### Recorded data

= Beginning of Section =

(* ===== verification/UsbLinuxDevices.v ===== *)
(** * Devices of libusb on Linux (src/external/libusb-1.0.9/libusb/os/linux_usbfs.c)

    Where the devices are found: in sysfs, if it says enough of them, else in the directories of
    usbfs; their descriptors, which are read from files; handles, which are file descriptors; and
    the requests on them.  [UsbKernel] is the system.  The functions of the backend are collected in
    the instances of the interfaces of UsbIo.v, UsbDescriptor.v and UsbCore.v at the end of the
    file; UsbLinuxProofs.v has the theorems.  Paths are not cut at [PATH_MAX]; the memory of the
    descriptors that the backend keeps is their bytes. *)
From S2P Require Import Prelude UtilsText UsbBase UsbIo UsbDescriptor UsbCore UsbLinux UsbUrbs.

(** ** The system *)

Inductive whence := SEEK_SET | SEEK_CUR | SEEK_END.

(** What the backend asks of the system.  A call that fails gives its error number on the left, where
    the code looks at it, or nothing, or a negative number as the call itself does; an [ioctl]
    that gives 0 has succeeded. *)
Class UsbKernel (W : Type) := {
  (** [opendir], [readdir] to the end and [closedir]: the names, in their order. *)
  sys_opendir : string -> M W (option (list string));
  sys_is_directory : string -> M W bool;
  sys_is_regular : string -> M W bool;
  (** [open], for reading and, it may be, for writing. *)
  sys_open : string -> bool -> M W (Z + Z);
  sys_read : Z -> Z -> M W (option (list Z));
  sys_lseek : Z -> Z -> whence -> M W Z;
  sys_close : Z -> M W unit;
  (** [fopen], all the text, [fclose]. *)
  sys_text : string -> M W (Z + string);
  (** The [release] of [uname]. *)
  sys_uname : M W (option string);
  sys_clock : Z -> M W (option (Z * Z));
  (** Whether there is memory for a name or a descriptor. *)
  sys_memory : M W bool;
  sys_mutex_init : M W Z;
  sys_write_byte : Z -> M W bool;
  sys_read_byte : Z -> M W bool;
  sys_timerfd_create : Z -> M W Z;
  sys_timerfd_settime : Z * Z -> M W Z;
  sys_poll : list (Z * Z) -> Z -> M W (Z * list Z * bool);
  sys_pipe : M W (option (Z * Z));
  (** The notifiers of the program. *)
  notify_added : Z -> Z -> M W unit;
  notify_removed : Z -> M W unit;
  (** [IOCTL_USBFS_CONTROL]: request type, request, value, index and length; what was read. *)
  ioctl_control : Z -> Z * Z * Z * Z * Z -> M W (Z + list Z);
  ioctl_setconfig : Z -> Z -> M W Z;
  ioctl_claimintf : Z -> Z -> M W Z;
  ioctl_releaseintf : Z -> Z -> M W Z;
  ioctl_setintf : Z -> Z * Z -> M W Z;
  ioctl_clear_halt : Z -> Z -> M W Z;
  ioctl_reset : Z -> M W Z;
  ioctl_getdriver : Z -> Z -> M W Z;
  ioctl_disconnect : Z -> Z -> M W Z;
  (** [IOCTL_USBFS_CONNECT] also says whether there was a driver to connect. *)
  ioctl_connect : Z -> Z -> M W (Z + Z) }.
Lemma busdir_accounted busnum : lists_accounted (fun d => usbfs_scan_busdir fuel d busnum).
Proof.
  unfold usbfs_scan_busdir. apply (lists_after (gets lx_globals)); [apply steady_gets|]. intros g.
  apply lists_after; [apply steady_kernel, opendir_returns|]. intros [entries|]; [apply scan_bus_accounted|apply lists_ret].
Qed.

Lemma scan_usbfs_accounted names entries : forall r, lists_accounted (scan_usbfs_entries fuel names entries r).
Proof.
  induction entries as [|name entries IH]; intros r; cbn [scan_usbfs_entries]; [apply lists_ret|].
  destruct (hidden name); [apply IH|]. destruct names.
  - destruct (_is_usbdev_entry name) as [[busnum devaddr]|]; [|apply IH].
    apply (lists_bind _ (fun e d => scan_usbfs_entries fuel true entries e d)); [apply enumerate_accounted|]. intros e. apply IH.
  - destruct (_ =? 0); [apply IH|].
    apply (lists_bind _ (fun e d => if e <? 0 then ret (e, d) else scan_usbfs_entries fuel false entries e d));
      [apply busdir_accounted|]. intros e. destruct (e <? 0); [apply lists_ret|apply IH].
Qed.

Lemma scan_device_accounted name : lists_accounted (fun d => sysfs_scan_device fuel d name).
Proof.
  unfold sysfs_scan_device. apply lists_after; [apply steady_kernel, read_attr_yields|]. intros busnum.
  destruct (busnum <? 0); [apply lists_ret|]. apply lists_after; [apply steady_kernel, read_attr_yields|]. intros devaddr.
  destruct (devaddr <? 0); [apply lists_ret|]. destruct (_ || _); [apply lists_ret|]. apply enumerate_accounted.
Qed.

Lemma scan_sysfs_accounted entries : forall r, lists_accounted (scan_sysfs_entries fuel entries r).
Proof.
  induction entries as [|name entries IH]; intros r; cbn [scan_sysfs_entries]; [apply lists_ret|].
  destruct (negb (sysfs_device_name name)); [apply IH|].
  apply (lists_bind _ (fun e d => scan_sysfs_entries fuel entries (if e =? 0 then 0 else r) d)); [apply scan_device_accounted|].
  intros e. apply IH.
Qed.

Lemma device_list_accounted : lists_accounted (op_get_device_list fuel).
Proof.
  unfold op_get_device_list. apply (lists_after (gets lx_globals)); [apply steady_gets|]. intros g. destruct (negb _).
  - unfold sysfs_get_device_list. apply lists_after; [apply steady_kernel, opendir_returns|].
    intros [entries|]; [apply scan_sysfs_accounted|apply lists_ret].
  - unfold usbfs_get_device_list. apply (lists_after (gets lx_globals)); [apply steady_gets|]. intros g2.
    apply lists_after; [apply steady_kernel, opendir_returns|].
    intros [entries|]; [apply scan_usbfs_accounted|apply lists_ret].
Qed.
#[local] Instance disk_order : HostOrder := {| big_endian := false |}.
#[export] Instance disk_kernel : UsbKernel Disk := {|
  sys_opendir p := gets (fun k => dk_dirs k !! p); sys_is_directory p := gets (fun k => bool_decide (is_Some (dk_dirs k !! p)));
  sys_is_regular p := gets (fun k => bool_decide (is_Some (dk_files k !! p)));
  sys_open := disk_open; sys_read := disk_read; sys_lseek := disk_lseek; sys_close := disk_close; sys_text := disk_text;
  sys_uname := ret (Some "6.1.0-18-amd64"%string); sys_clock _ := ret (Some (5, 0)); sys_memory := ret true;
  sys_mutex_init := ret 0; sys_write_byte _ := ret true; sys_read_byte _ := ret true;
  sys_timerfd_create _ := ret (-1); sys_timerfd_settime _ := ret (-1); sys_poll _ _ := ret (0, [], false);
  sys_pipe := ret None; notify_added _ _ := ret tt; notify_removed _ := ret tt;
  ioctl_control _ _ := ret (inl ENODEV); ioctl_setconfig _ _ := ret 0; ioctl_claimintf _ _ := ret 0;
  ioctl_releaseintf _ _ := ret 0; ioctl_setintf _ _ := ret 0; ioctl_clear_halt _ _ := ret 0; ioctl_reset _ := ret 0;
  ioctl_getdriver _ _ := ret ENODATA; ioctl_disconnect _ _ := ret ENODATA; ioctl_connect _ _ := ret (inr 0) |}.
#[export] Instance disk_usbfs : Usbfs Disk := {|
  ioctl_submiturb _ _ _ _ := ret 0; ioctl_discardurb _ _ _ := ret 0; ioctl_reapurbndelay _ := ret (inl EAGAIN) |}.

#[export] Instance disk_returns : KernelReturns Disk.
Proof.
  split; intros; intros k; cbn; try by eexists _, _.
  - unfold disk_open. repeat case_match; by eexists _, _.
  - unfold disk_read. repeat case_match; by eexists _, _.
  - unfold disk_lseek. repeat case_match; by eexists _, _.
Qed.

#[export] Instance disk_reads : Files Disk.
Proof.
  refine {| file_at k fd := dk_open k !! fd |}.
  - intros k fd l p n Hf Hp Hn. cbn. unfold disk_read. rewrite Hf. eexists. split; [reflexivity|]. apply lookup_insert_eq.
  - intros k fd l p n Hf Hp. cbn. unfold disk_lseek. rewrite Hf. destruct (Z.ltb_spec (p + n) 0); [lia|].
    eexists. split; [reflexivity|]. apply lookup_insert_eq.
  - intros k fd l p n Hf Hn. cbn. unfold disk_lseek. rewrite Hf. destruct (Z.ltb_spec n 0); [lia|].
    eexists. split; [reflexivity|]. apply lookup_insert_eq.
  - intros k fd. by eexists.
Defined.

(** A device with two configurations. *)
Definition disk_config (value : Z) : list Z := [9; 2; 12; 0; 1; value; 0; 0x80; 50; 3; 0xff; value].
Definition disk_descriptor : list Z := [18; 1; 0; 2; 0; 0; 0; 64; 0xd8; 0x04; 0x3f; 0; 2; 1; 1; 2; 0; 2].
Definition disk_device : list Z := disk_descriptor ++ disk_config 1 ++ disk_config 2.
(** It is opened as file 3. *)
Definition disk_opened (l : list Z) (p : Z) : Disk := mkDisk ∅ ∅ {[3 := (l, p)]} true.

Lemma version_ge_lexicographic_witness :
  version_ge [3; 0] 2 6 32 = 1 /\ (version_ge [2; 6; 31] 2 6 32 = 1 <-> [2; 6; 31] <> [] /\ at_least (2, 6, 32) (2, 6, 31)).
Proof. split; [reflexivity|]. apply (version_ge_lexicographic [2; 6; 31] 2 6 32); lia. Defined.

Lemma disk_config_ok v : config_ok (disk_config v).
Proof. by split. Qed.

= End of Section =

### Instructions to follow
Look above for the line holding "sys_timerfd_create _ := ret" and the line holding "ioctl_submiturb _ _", then output exactly those two lines and every line between them, nothing more.

### Written answer
  sys_timerfd_create _ := ret (-1); sys_timerfd_settime _ := ret (-1); sys_poll _ _ := ret (0, [], false);
  sys_pipe := ret None; notify_added _ _ := ret tt; notify_removed _ := ret tt;
  ioctl_control _ _ := ret (inl ENODEV); ioctl_setconfig _ _ := ret 0; ioctl_claimintf _ _ := ret 0;
  ioctl_releaseintf _ _ := ret 0; ioctl_setintf _ _ := ret 0; ioctl_clear_halt _ _ := ret 0; ioctl_reset _ := ret 0;
  ioctl_getdriver _ _ := ret ENODATA; ioctl_disconnect _ _ := ret ENODATA; ioctl_connect _ _ := ret (inr 0) |}.
#[export] Instance disk_usbfs : Usbfs Disk := {|
  ioctl_submiturb _ _ _ _ := ret 0; ioctl_discardurb _ _ _ := ret 0; ioctl_reapurbndelay _ := ret (inl EAGAIN) |}.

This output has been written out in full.